The question was how to get him unconsciousness so she could draw blood.
Gray’s pen scratched the paper.
Sleeping salts
. She tapped her pen on the notebook. “Mom?”
Her mom sat on the other end of the table with a Scandinavian novel opened beside her laptop. Every so often her fingers stilled as she mumbled something in Norwegian until she was happy enough with her translation to begin pounding the keyboard again.
“Are there other ways to put people to sleep besides smelling salts?”
Mom stopped typing. “Why do you want to know?”
Gray dropped her pen. “You’re not going to like the answer.”
“Somehow, I didn’t think I would.” Mom sighed. “We’ve both been through a lot. Why don’t you tell me the truth?”
It felt good to tell her everything—all the way back to what had happened after Mom left to meet her contact the previous year. Well, not quite everything. There was no reason to distress her mother by mentioning the morning she’d woken in Nolan Knapp’s bed. It would only hurt her and Gray wasn’t about to let Nolan do any more damage.
She also left out the part about Charlene’s extracted soul. If it were to be recovered before Charlene found a host, what would happen to Gray?
Some of this was no doubt a repeat. Surely, Lee had already clued Mom in on the deal with Adrian and the early morning break-ins to steal their coven leaders’ pendants.
Mom didn’t say a word when she confessed to the break-ins. In fact, she was completely silent throughout the entire outpouring, which only made Gray want to spill her guts more. While she’d fully intended to tell her about Gathering and pretending to be Charlene for Holloway, Gray hadn’t wanted to worry her mother about their visit to see Adrian the day before. But her mom was being so patient and quiet.
The words spilled from Gray’s lips. “And that is why I need a sleeping spell, so I can take his blood and end the hold he has over Kent.”
Her mom blinked several times. “I’ll talk to Adrian.”
Of all the things Gray expected her mom to say, it wasn’t this. “Talk? You can’t
talk
to Adrian. Adrian doesn’t talk. He bargains.”
“Then perhaps I can bargain with him.”
“You have no bargaining chips. Adrian’s getting exactly what he wants at the moment: revenge.”
“Perhaps if he were able to see reason…”
“Mom! This is Adrian Hedrick Montez we’re talking about.”
Mom worried her lower lip. “Well, maybe if someone approached him from a nonthreatening standpoint, he’d hear them out rather than feel the need to go on the defensive.”
“Defensive! He froze Raj and sent Lee floating to the ceiling like a helium balloon.”
Mom folded her laptop cover forward and clicked it shut. “That is why I don’t want any of you going near him again. Let someone with more experience handle The Avenger.”
No way—Gray didn’t like that idea one bit. She was about to say so when there was a knock at the door. Their eyes met. Gray sighed. Mom’s study buddy had come by for another work session, no doubt.
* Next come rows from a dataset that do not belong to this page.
(** ** A sample page, server and session

    Concrete inputs on which the methods are evaluated. *)

(** The page before the script runs: the path label reads
    ['No folder selected'], the main area, the overlays and the dialogs are
    hidden, the load and select buttons are disabled. *)
Definition example_page : App :=
  {| currentIndex := 0; totalImages := 0; currentMetadata := [];
     debugBuffer := []; isSelecting := false; selectionStart := None;
     currentSelection := None; currentBrowserPath := None;
     selectedFolderPath := None;
     disabled := fun e => bool_decide (e ∈ [loadFolderBtn; selectFolderBtn]);
     classList := fun e c =>
       bool_decide (c = hidden ∧
                    e ∈ [mainContent; selectionInfo; folderBrowserModal; addFieldModal]);
     text := fun e =>
       if decide (e = selectedPath) then js "No folder selected"
       else if decide (e = identifyBtn) then js "Identify Species"
       else if decide (e = saveBtn) then js "Save Metadata"
       else [];
     saveBtnBackground := [];
     selectionBox := {| display := js "none"; box_left := 0%float;
                        box_top := 0%float; box_width := 0%float;
                        box_height := 0%float |};
     metadataContainer := []; folderTree := []; tick := 0; log := [] |}.

Definition example_metadata : Metadata :=
  [(js "filename", js "IMG_0001.JPG"); (js "Species", js "Kudu")].

Definition example_identification : Identification :=
  {| species := Some (js "Kudu"); id_count := Some 2;
     confidence := Some (js "High"); scientific_name := None;
     habitat := None; description := Some (js "Two adults") |}.

(** A server holding a folder of [n] images that all carry [md]. *)
Definition example_world (n : Z) (md : Metadata) : World :=
  {| browse_folders := fun _ _ => Threw (js "Failed to fetch");
     load_folder := fun _ _ =>
       Got {| lf_success := true; count := n; lf_error := None |};
     image := fun _ i =>
       Got {| img_error := None; filename := js "IMG_0001.JPG";
              dimensions := js "640x480"; size_mb := js "1.2";
              index := i; total := n; metadata := Some md |};
     save_metadata := fun _ _ _ =>
       Got {| sv_success := true; sv_message := None; sv_error := None |};
     extract_footer := fun _ _ =>
       Got {| ft_success := true;
              footer_metadata := [(js "Temperature_C", js "21")];
              ft_error := None |};
     identify_species := fun _ _ _ =>
       Got {| id_success := true; identification := example_identification;
              id_error := None |};
     getTime := fun t => 1700000000000 + Z.of_nat t;
     toLocaleTimeString := fun _ => js "10:15:00";
     not_a_function := js "this.currentMetadata.hasOwnProperty is not a function";
     uri_malformed := js "URI malformed" |}.

(** The application started on the sample page, with the folder
    [/photos] picked in the browser and confirmed. *)
Definition example_start : App :=
  selectCurrentFolder
    (set_selectedFolderPath (Some (js "/photos")) (constructor example_page)).

(** The same after the folder of three images has been loaded. *)
Definition example_loaded : App :=
  loadFolder (example_world 3 example_metadata) example_start.

(** ** Definitions used by the statements *)

(** What the form holds for the key [k]: the trimmed value of the last
    editable input labelled [k] whose trimmed value is not empty. *)
Definition last_entered (form : list FieldDiv) (k : jsstring) : option jsstring :=
  last (filter (fun v => v <> [])
          (map (fun f => trim (value f))
             (filter (fun f => readOnly f = false /\ label f = k) form))).

(** The form of the example: [Species] holds ["Kudu"], [Notes] two blanks. *)
Definition kudu_form : list FieldDiv :=
  [ {| label := js "Species"; value := js "Kudu"; readOnly := false; deleteBtn := false |};
    {| label := js "Notes"; value := js "  "; readOnly := false; deleteBtn := false |} ].


(** The mapping has an own key named [hasOwnProperty]. *)
Definition shadowed (m : Metadata) : Prop := js "hasOwnProperty" ∈ keys m.

(** A mapping with such a key, as the response for an image whose stored
    fields include one of that name. *)
Definition shadowing_metadata : Metadata :=
  [(js "Species", js "Kudu"); (js "hasOwnProperty", js "yes")].

(** The field [displayMetadata] renders for an entry of the mapping. *)
Definition entry_field (kv : jsstring * jsstring) : FieldDiv :=
  let readonly := bool_decide (toLowerCase kv.1 ∈ readonlyFields) in
  {| label := kv.1; value := sanitize kv.2; readOnly := readonly;
     deleteBtn := negb readonly && bool_decide (kv.1 ∉ commonFields) |}.

(** The empty editable field rendered for a common name. *)
Definition empty_field (field : jsstring) : FieldDiv :=
  {| label := field; value := []; readOnly := false; deleteBtn := false |}.

(** The session of the example: the current image carries
    [{Species: "Kudu"}]. *)
Definition kudu_session : App :=
  set_currentMetadata [(js "Species", js "Kudu")] example_loaded.

(** The image shown at half its natural size, flush with its wrapper. *)
Definition example_layout : Layout :=
  {| wrapperRect_left := 0; wrapperRect_top := 0;
     imageRect_left := 0; imageRect_top := 0;
     naturalWidth := 1280; naturalHeight := 960;
     clientWidth := 640; clientHeight := 480 |}%float.

(** Identify mode is on and the pointer went down at (10, 10). *)
Definition example_dragging : App :=
  startSelection {| clientX := 10; clientY := 10 |}%float example_layout
    (startIdentifyMode example_loaded).

(** The states of the region selector, read off the two fields that
    encode them. *)
Inductive SelectorState : Type := Idle | Selecting | Dragging.

Definition selector_state (s : App) : SelectorState :=
  if isSelecting s then
    match selectionStart s with Some _ => Dragging | None => Selecting end
  else Idle.

(** The drag from the anchor [start] to the pointer position of [e], as
    Numbers.  Its size in display pixels: the distance between the anchor
    and the pointer position in the wrapper.  The rectangle it denotes in
    the natural coordinates of the image: the box, whose corner is the
    smaller coordinate on each axis, moved by the offset of the image in its
    wrapper and scaled by [naturalWidth / clientWidth] and
    [naturalHeight / clientHeight], the origin clamped at 0. *)
Definition drag_width (start : Point) (e : MouseEvent) (l : Layout) : float :=
  Math_abs (sub (sub (clientX e) (wrapperRect_left l)) (pt_x start)).

Definition drag_height (start : Point) (e : MouseEvent) (l : Layout) : float :=
  Math_abs (sub (sub (clientY e) (wrapperRect_top l)) (pt_y start)).

Definition natural_rect (start : Point) (e : MouseEvent) (l : Layout) : Rect :=
  let left := Math_min (pt_x start) (sub (clientX e) (wrapperRect_left l)) in
  let top := Math_min (pt_y start) (sub (clientY e) (wrapperRect_top l)) in
  let offset_x := sub (imageRect_left l) (wrapperRect_left l) in
  let offset_y := sub (imageRect_top l) (wrapperRect_top l) in
  let scale_x := div (naturalWidth l) (clientWidth l) in
  let scale_y := div (naturalHeight l) (clientHeight l) in
  {| x := Math_max 0 (mul (sub left offset_x) scale_x);
     y := Math_max 0 (mul (sub top offset_y) scale_y);
     width := mul (drag_width start e l) scale_x;
     height := mul (drag_height start e l) scale_y |}.

(** A sequence of debug-log appends, and the timestamped entries they
    write: the [i]-th append reads the clock at tick [t0 + i]. *)
Definition appendDebugOutputs (w : World) (messages : list jsstring) (s : App) : App :=
  fold_left (fun s message => addDebugOutput w message s) messages s.

Definition debug_entries (w : World) (t0 : nat) (messages : list jsstring)
    : list jsstring :=
  imap (fun i message => formattedMessage (toLocaleTimeString w (t0 + i)) message)
    messages.

(** Sixty messages of ten characters: 1320 characters once stamped. *)
Definition example_messages : list jsstring := replicate 60 (js "0123456789").

(** The effects a method emitted: what the log of [s'] holds beyond the
    log of [s]. *)
Definition emitted (s s' : App) : list Effect := drop (length (log s)) (log s').

(** The three keys whose absence sends the client to the image footer. *)
Definition footer_keys : list jsstring :=
  [js "Temperature_C"; js "Temperature_F"; js "Camera_ID"].

(** All three keys are present, [Temperature_C] with an empty value. *)
Definition blank_temperature : Metadata :=
  [(js "Temperature_C", []); (js "Temperature_F", js "70");
   (js "Camera_ID", js "CAM1")].

(** The names of the fields the form shows. *)
Definition form_labels (s : App) : list jsstring := label <$> metadataContainer s.

(** The add-field dialog filled in with a name and a value. *)
Definition fill_dialog (name value : jsstring) (s : App) : App :=
  setText fieldValue value (setText fieldName name (showAddFieldModal s)).

(** After the folder of three images an empty folder was loaded: the main
    content is still shown, the form is empty. *)
Definition example_emptied : App :=
  loadFolder (example_world 0 []) example_loaded.

(** The events whose listener loads a folder or an image. *)
Definition loads_image (ev : Event) : Prop :=
  match ev with
  | Click_loadFolder | Click_firstBtn | Click_prevBtn | Click_nextBtn
  | Click_lastBtn | Keydown _ => True
  | _ => False
  end.

(** The field [Trail] was added through the dialog to the loaded form. *)
Definition example_trail : App :=
  state (addCustomField (example_world 3 example_metadata)
           (fill_dialog (js "Trail") (js "north") example_loaded)).

(** The statements of [loadCurrentImage] from the request to the
    assignment of [currentMetadata], for a response that reports no
    error. *)
Definition received (w : World) (imageData : ImageData) (s : App) : App :=
  let s := fetch (GetImage (currentIndex s)) s in
  let timestamp := getTime w (tick s) in
  let s := next_tick s in
  let s :=
    setText currentImage
      (js "/api/image_file/" ++ Z_toString (currentIndex s)
       ++ js "?t=" ++ Z_toString timestamp) s in
  let s :=
    setText imageInfo
      (dimensions imageData ++ [32; 8226; 32]%N ++ size_mb imageData ++ js " MB") s in
  let s :=
    setText imageCounter
      (Z_toString (index imageData + 1) ++ js " of " ++ Z_toString (total imageData)
       ++ js " - " ++ filename imageData) s in
  let s := updateNavigationButtons s in
  set_currentMetadata (default [] (metadata imageData)) s.

(** ** Definitions used by the further properties *)

(** [currentIndex] is 0 or the index of an image of the folder. *)
Definition index_in_range (s : App) : Prop :=
  0 <= currentIndex s /\ (currentIndex s = 0 \/ currentIndex s < totalImages s).

(** The three-image session in which a drag has been completed and the
    identification answered. *)
Definition example_identified : App :=
  endSelection (example_world 3 example_metadata)
    {| clientX := 40; clientY := 50 |}%float example_layout example_dragging.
“I wasn’t expecting Daniel this morning,” Mom said. She disappeared behind the entry wall. “Marc!”
Gray’s head snapped up from the table. Before Ryan’s dad stepped inside, she turned herself invisible.
“Hello, Marney. May I come in?” Mom must have hesitated because he added, “this will only take a moment.” Marc looked around as he followed Mom into the dining room.
Gray had vacated her seat in case Mr. Phillips chose to pull it back for his own use.
“Is Charlene here?”
Gray’s heart pounded in her throat. She inched her way along the wall and hovered in the corner. The Beetle was parked in the driveway; obviously she hadn’t left the house.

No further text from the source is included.